Okay, so we've got no useful information on cloudconnect.goog, and that's just the From header only, which is spoofable. Let's check out the thing that SPF is actually identifying, googleforwork.com
% whois googleforwork.com Domain Name: GOOGLEFORWORK.COM Registry Domain ID: 1832269821_DOMAIN_COM-VRSN Registrar WHOIS Server: whois.markmonitor.com Registrar URL: http://www.markmonitor.com Updated Date: 2016-09-21T09:22:11Z Creation Date: 2013-10-23T20:56:04Z Registry Expiry Date: 2017-10-23T20:56:04Z Registrar: MarkMonitor Inc.
Okay, that's owned by MarkMonitor. MarkMonitor is used by lots of big companies for domain registration, so that doesn't tell us much (although most Google properties list Google as the registrar, not MM).
The DNS records for googleforwork.com point to a Google property, but that doesn't really tell us much. Anybody can point DNS at anything.
% openssl s_client -connect www.googleforwork.com:443 CONNECTED(00000003) depth=2 /C=US/O=GeoTrust Inc./CN=GeoTrust Global CA verify error:num=20:unable to get local issuer certificate verify return:0 --- Certificate chain 0 s:/C=US/ST=California/L=Mountain View/O=Google Inc/CN=*.google.com i:/C=US/O=Google Inc/CN=Google Internet Authority G2 1 s:/C=US/O=Google Inc/CN=Google Internet Authority G2 i:/C=US/O=GeoTrust Inc./CN=GeoTrust Global CA 2 s:/C=US/O=GeoTrust Inc./CN=GeoTrust Global CA i:/C=US/O=Equifax/OU=Equifax Secure Certificate Authority ---
That's a little better... This is serving a certificate which has both *.google.com and *.googleforwork.com in it. That's the first sign that this domain actually belongs to Google and isn't Phishing.

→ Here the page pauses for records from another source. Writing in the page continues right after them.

Lemma GetMetadata_replicate (md : MeshMetadata) (locals : list LocalMetadata) :
  GetMetadata md locals = replicate (length locals) (Merge md locals).
Proof.
  unfold GetMetadata. generalize (Merge md locals). intros r.
  induction locals as [|l ls IH]; simpl; [done|]. by f_equal.
Qed.

(** C4: when two ranks report an array of the same name and association with
    different element kinds or component counts, the merge fails, and the
    collective call hands the same failure to every rank: no rank receives a
    merged descriptor that has settled on one of the two. *)
Theorem GetMetadata_array_mismatch (md : MeshMetadata)
    (locals : list LocalMetadata) (i j : nat) (li lj : LocalMetadata)
    (bi bj : BlockDescriptor) (ti tj : ArrayTuple) :
  locals !! i = Some li -> locals !! j = Some lj ->
  bi ∈ li -> bj ∈ lj ->
  ti ∈ BlockArrays bi -> tj ∈ BlockArrays bj ->
  ArrayName ti = ArrayName tj ->
  ArrayCentering ti = ArrayCentering tj ->
  ArrayType ti <> ArrayType tj \/ ArrayComponents ti <> ArrayComponents tj ->
  exists e : MergeError,
    Merge md locals = MergeFailure e /\
    GetMetadata md locals = replicate (length locals) (MergeFailure e) /\
    forall (rank : nat) (md' : MeshMetadata),
      GetMetadata md locals !! rank <> Some (Merged md').
Proof.
  intros Hi Hj Hbi Hbj Hti Htj Hname Hcent Hdiff.
  destruct (Merge md locals) as [md'|e] eqn:E.
  - exfalso.
    pose proof (Merge_records _ _ _ _ _ _ _ E Hi Hbi Hti) as Ri.
    pose proof (Merge_records _ _ _ _ _ _ _ E Hj Hbj Htj) as Rj.
    unfold records in Ri, Rj. rewrite Hname, Hcent, Rj in Ri.
    injection Ri as Hk Hc. destruct Hdiff; congruence.
  - exists e. split; [done|].
    rewrite GetMetadata_replicate, E. split; [done|].
    intros rank md' H. apply lookup_replicate in H as [H _]. discriminate.
Qed.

I've been doing ops work for, like, 12 years now. I've been doing information security work for much of that time. I'm intimately familiar with the details of e-mail security.
It took me almost half an hour to fail to come to a conclusion on whether or not this is phishing.
This is incredibly bad. If this is phishing, it's really good (and was able to get a checkmark in Gmail). If it's not phishing, then Google, what the hell are you doing!? Whoever sends e-mails like this needs to be put into a remedial class on how e-mail trust works and a grown-up needs to take over for them. If any of the readers of this post work internally and can find out how trust in the Gsuite team got so screwed up, I'd love to know.